Me subo a un pesero por todo Tlalpan y me bajo en la explanada del Azteca. Estoy untándome de pueblo, le digo a Dianis. De mí mismo. Está lindísimo. En la entrada hay una montañita de flores con imágenes del Chavo, y el pueblo le arroja flores y los niños le sonríen. La sonrisa, decía don Roberto, es un triunfo de la inteligencia: significa haber entendido el chiste de la vida.
Me siento en una de las graderías. El ataúd de Chespirito está en la mitad del estadio, bajo un quiosco, con un inmensa cruz al frente. Ha empezado la misa. Me encanta el dogma católico en cuanto desintegra todo nacionalismo, toda diferencia regional, toda frontera política o ideológica: “Somos ciudadanos del Reino de los Cielos”, dice el curita. “Cada gesto de misericordia, de humor, de alegría, es la realización del Reino de los Cielos, y Chespirito lo llevó a plenitud”. Y agrega, bastante enterado de la situación: “si queremos salvación, orémosle a la morenita del Tepeyac, a Nuestra Señora de Guadalupe”.
Sublime. Suena en versión de Schubert “Ahhh Ave Marííiiiiiia, Gratttiaa pleeeeena…”, y se me escapan las lágrimas. Me sudan los ojos, dice el rudo mexicano cuando llora. Y qué lloradita más bacana me estoy pegando –me digo con mi acento paisa: ahora con Mariachis, y antes los niños cantando, dándole gracias al Chavo… La mitad del Estadio tiene antenitas de vinil y un chipote chillón, y nos levantamos a aplaudirlo, a despedirlo. El cortejo fúnebre, escoltado con los niños disfrazados de Chavos y Chapulines, sonriendo, le da la vuelta al estadio. México es muy bello. Gracias, don Roberto, por darnos tantos héroes. Por hacernos felices la infancia a muchos. Lástima que tenga que morirse.

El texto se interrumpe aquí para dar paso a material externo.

(** In an arena built from [Component::new] by allocations, a handle has a
    value and a span exactly when it is below the table's length: the
    [unwrap] in [get_*] and [*_span] fails exactly on handles the table has
    not issued. *)
Theorem arena_handle_lookup_total {ValType Statement : Type}
    (os : list (AllocOp ValType Statement)) (id : N) :
  let c := (run_allocs Component_new os).1 in
  (is_Some (get_name c id) <-> (N.to_nat id < length (names c))%nat) /\
  (is_Some (name_span c id) <-> (N.to_nat id < length (names c))%nat) /\
  (is_Some (get_type c id) <-> (N.to_nat id < length (types c))%nat) /\
  (is_Some (type_span c id) <-> (N.to_nat id < length (types c))%nat) /\
  (is_Some (get_statement c id) <-> (N.to_nat id < length (statements c))%nat) /\
  (is_Some (statement_span c id) <-> (N.to_nat id < length (statements c))%nat).
Proof.
  assert (Hinv : forall (c : Component ValType Statement) os t id,
    (forall t id, is_Some (table_span c t id) <-> (N.to_nat id < table_len c t)%nat) ->
    is_Some (table_span (run_allocs c os).1 t id) <->
      (N.to_nat id < table_len (run_allocs c os).1 t)%nat).
  { intros c0 os0. revert c0. induction os0 as [|o os0 IH]; intros c0 t id0 H;
      simpl; [apply H|].
    destruct (alloc c0 o) as [c1 id1] eqn:Ha.
    destruct (run_allocs c1 os0) as [c2 hs] eqn:Hr.
    specialize (IH c1). rewrite Hr in IH. apply IH.
    intros t' id'. rewrite (alloc_span_exact c0 o c1 id1 t' id' Ha).
    destruct (alloc_spec c0 o c1 id1 Ha) as (Hid & Hlen & _ & _).
    rewrite Hlen. case_decide as Hc.
    - destruct Hc as [<- ->]. rewrite decide_True by done.
      split; [intros _; lia|intros _; eauto].
    - rewrite H. destruct (decide (op_table o = t')) as [<-|Hne].
      + split; [lia|]. intros Hlt.
        assert (N.to_nat id' <> table_len c0 (op_table o)).
        { intros Heq. apply Hc. split; [done|]. subst id1. lia. }
        lia.
      + lia. }
  intros c.
  assert (H0 : forall t id, is_Some (table_span c t id) <->
                 (N.to_nat id < table_len c t)%nat).
  { intros t id0. apply Hinv. intros [] id1; simpl;
      unfold name_span, type_span, statement_span; simpl;
      rewrite lookup_empty; split; intros Hx;
      first [destruct Hx as [? Hx]; discriminate | lia]. }
  unfold get_name, get_type, get_statement.
  rewrite !lookup_lt_is_Some.
  pose proof (H0 TNames id) as H1. pose proof (H0 TTypes id) as H2.
  pose proof (H0 TStatements id) as H3. simpl in H1, H2, H3. tauto.
Qed.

Al desaparecer el ataúd en el sótano del Estadio, finalmente, la gente comenzó a ovacionar a Florinda –a doña Florinda, a la Chimoltrufia, a su señora esposa, a la mujer fuerte, a la que disciplina el Eros. Tánatos se ha llevado al Chavo. Mi sentido pésame, doña Florinda. Saludos a don Ramón, viejo Chavo. Celebremos siempre, admiremos siempre a quienes conquistan la imaginación de la gente.